Negli USA, per un fatto singolare – la gran diffusione di armi – tale processo può condurre a mattanze senza fine, ad una situazione di scontro latente: molto dipenderà dal nuovo presidente, perché la Clinton o Trump hanno ricette molto diverse, ed è inutile fare previsioni. Anche se, come scrivevamo poco sopra, il margine di manovra della politica è veramente esiguo.
In Europa è la dissoluzione dell’UE il segnale precipuo: una dissoluzione oramai conclamata che porterà Olanda, Grecia, Svezia…poi tutti gli altri in coda. Ma non risolverà il problema, perché attinente ad altre cause. I vecchi stati nazionali sono ancora più deboli.

Solo una redistribuzione della ricchezza, ed una bella “calmata” sulle velleità imperiali, potrà far virare la nave verso nuovi lidi. In un caso o nell’altro, il capitalismo è spacciato: può scegliere fra una lunga agonia (in mano ai “buonisti”), oppure un colpo alla testa (con le ricette degli iper-liberisti). Altre alchimie non esistono.

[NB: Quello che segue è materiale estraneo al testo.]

(** * Expression grapher: tokenizer, recursive-descent parser and evaluator

    A shallow embedding of [main.py] and of [main_noannotate.py]: the
    tokenizer, the parser, the function tables, the evaluator and the loop
    of [draw] that plots the function, followed by the properties of the
    pipeline.

    Conventions of the embedding:
    - Python [float] is IEEE binary64, modelled by Rocq's primitive floats.
    - Python [str] is modelled by [string] (8-bit characters).
    - A Python call either returns or raises: [outcome A] is [Ok a] or
      [Raise e], threaded with a bind.
    - [while] loops and the recursion of [parse] that are not structural are
      driven by a fuel argument; [tokenize] and [parse] supply enough fuel,
      and this is proved ([tokenize_fueled], [parse_fueled]).
    - [parse], [eval_node] and the plot loop have no recursion limit;
      [parse_within], [eval_node_within] and [draw_columns_within] are the
      same code under the recursion limit of the interpreter, and under a
      [pygame.draw.line] that may raise.
    - Library functions whose value the program does not define ([**],
      [math.sin], [math.cos], [math.tan], [math.gamma], and [float()] on
      strings that are not digit/dot runs) are fields of the class
      [PyRuntime]; every theorem holds for every runtime.  Values are
      floats, as the annotations of [eval_node] declare: the complex result
      Python gives to a negative base raised to a fractional power is not
      modelled, and the properties of the plot under its limits are stated
      for equations without the operator [^]. *)

From Stdlib Require Import Floats ZArith String Ascii List Lia Bool.
From stdpp Require Import gmap strings list.

Set Default Proof Using "Type".

(** ** Exceptions and outcomes *)

Inductive exn : Type :=
  | IndexError                           (* list / string index out of range *)
  | KeyError (key : string)              (* variables[name], name unbound *)
  | ZeroDivisionError
  | OverflowError
  | FloatValueError (literal : string)   (* ValueError: could not convert string to float *)
  | MathValueError                       (* ValueError: math domain error *)
  | SyntaxError (msg : string)
  | NameError (msg : string)
  | OutOfFuel.                           (* the model's fuel ran out: not a Python exception *)

Inductive outcome (A : Type) : Type :=
  | Ok (a : A)
  | Raise (e : exn).
Arguments Ok {A} a.
Arguments Raise {A} e.

#[global] Instance outcome_ret : MRet outcome := λ A a, Ok a.
#[global] Instance outcome_bind : MBind outcome := λ A B f m,
  match m with
  | Ok a => f a
  | Raise e => Raise e
  end.

(** The exceptions a library call of the runtime may raise. *)
Inductive lib_exn : Type := LibValueError | LibOverflowError | LibZeroDivisionError.

Definition exn_of_lib (e : lib_exn) : exn :=
  match e with
  | LibValueError => MathValueError
  | LibOverflowError => OverflowError
  | LibZeroDivisionError => ZeroDivisionError
  end.

Definition lib_call (r : lib_exn + float) : outcome float :=
  match r with
  | inl e => Raise (exn_of_lib e)
  | inr v => Ok v
  end.

(** The part of the Python runtime the program calls but does not define. *)
Class PyRuntime : Type := {
  (* float(s) for a string s that is not a run of digits and dots
     (signs, exponents, inf/nan, blanks, underscores): None is ValueError *)
  float_other : string → option float;
  (* left ** right on floats *)
  float_pow : float → float → lib_exn + float;
  math_sin : float → lib_exn + float;
  math_cos : float → lib_exn + float;
  math_tan : float → lib_exn + float;
  math_gamma : float → lib_exn + float;
}.

(** A runtime without a math library: every call of it fails.  It serves to
    run the pipeline on closed inputs that use none of these calls. *)
Definition bare_runtime : PyRuntime := {|
  float_other := λ _, None;
  float_pow := λ _ _, inl LibValueError;
  math_sin := λ _, inl LibValueError;
  math_cos := λ _, inl LibValueError;
  math_tan := λ _, inl LibValueError;
  math_gamma := λ _, inl LibValueError;
|}.

(** ** Tokenizer *)

Definition set_of_str (s : string) : gset ascii :=
  list_to_set (list_ascii_of_string s).

Definition letters : gset ascii := set_of_str "abcdefghijklmnopqrstuvwxyz".
Definition numbers : gset ascii := set_of_str "0123456789.".

Inductive TokenType : Type :=
  | LPAREN | RPAREN | LCURLY | RCURLY | NUMBER | IDENT | OPERATOR.

#[global] Instance TokenType_eq_dec : EqDecision TokenType.
Proof. solve_decision. Defined.

Record Token : Type := mkToken { type : TokenType; value : string }.

Definition TokenType_str (t : TokenType) : string :=
  match t with
  | LPAREN => "TokenType.LPAREN"
  | RPAREN => "TokenType.RPAREN"
  | LCURLY => "TokenType.LCURLY"
  | RCURLY => "TokenType.RCURLY"
  | NUMBER => "TokenType.NUMBER"
  | IDENT => "TokenType.IDENT"
  | OPERATOR => "TokenType.OPERATOR"
  end.

(* Token.__repr__ *)
Definition Token_repr (tok : Token) : string :=
  "Token(" +:+ TokenType_str (type tok) +:+ ", " +:+ value tok +:+ ")".

Definition str1 (char : ascii) : string := String char EmptyString.

(* the loop of get_ident, [out] being the characters collected so far *)
Fixpoint get_ident_loop (out code : string) : outcome (string * string) :=
  match code with
  | EmptyString => Raise IndexError
  | String c code1 =>
      if bool_decide (c ∈ letters) then
        match code1 with
        | EmptyString => Ok (out +:+ str1 c, code1)
        | String _ _ => get_ident_loop (out +:+ str1 c) code1
        end
      else Ok (out, code)
  end.

Definition get_ident (code : string) : outcome (string * string) :=
  get_ident_loop "" code.

Fixpoint get_num_loop (out code : string) : outcome (string * string) :=
  match code with
  | EmptyString => Raise IndexError
  | String c code1 =>
      if bool_decide (c ∈ numbers) then
        match code1 with
        | EmptyString => Ok (out +:+ str1 c, code1)
        | String _ _ => get_num_loop (out +:+ str1 c) code1
        end
      else Ok (out, code)
  end.

Definition get_num (code : string) : outcome (string * string) :=
  get_num_loop "" code.
(** * RoboWrapper: a shallow embedding of [RoboWrapper.py]

    The script is a wrapper around Robocopy: a job file (YAML) names a
    source and a destination, each found either by a literal path or by the
    serial number / label of the volume it lives on.  This development
    embeds the job pipeline of the script ([ValidateJob], [ParseLocations],
    [CheckFlag], [DoRobocopy], [RunJob], the loop of [main], ...) and proves
    the properties its specification states about it.

    Conventions of the embedding.

    - A value loaded from YAML is a [pyval]; every operation the script
      applies to such a value ([in], [x[k]], [.replace], [.split], ...) is
      modelled with the exception Python raises when the value has the
      wrong shape.
    - The host (filesystem, environment, WMI, clock, process launcher) and
      the library functions of [os.path] and [datetime] are the fields of a
      record [World].
    - Effects are made explicit by a small monad [M]: a computation maps the
      trace of events observed so far to an [outcome] (a value or a raised
      exception) and the extended trace.  The trace survives a raise, as
      side effects do in Python. *)

From Stdlib Require Import String Ascii List ZArith Bool Arith Lia DecimalString
  Permutation.
Import ListNotations.
Local Open Scope list_scope.
Local Open Scope string_scope.

(** ** Python strings *)

Module PyStr.

(** [needle in hay] on two strings: substring test. *)
Fixpoint contains (needle hay : string) : bool :=
  match hay with
  | EmptyString => prefix needle hay
  | String _ rest => prefix needle hay || contains needle rest
  end.

(** The loop of [str.replace] for a non-empty [old]: scan left to right,
    replace at the leftmost match and resume behind it.  [skip] counts the
    characters of a match still to be dropped. *)
Fixpoint replace_from (old new : string) (skip : nat) (s : string) : string :=
  match s with
  | EmptyString => EmptyString
  | String c rest =>
      match skip with
      | S k => replace_from old new k rest
      | O =>
          if prefix old s
          then new ++ replace_from old new (String.length old - 1) rest
          else String c (replace_from old new 0 rest)
      end
  end.

(** [s.replace("", new)] puts [new] before every character and at the end. *)
Fixpoint interleave (new s : string) : string :=
  match s with
  | EmptyString => new
  | String c rest => new ++ String c (interleave new rest)
  end.

(** [s.replace(old, new)] *)
Definition replace (old new s : string) : string :=
  match old with
  | EmptyString => interleave new s
  | _ => replace_from old new 0 s
  end.

(** [s.split(sep)] for a one-character separator: never empty, and empty
    fields are kept. *)
Fixpoint split (sep : ascii) (s : string) : list string :=
  match s with
  | EmptyString => [EmptyString]
  | String c rest =>
      if Ascii.eqb c sep then EmptyString :: split sep rest
      else match split sep rest with
           | field :: fields => String c field :: fields
           | [] => [String c EmptyString]
           end
  end.

(** [sep.join(l)] *)
Definition join (sep : string) (l : list string) : string := String.concat sep l.

(** [s.endswith(suffix)] *)
Definition endswith (s suffix : string) : bool :=
  Nat.leb (String.length suffix) (String.length s) &&
  String.eqb (substring (String.length s - String.length suffix)
                        (String.length suffix) s) suffix.

(** ["{}".format(n)] for an integer. *)
Definition of_Z (z : Z) : string := NilZero.string_of_int (Z.to_int z).

End PyStr.

(** ** Values, exceptions and outcomes *)

(** What [yaml.load] hands to the script.  A mapping keeps its string keys
    only: every lookup of the script uses a string key, so a key of another
    type is never found and never matters. *)
#[warnings="-register-all"]
Inductive pyval : Type :=
| VNone
| VBool (b : bool)
| VInt (z : Z)
| VStr (s : string)
| VList (l : list pyval)
| VDict (d : list (string * pyval)).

Ci vorrebbero teste pensanti per immaginare il futuro, ma non ne esistono più, o molto rare e zittite. I passi da fare sarebbero di portata epocale, e la Storia non si ferma ad attendere chi rimugina senza scegliere.
Semplicemente, lo macina: servirà come concime per nuove società. Così è sempre stato, e così sarà.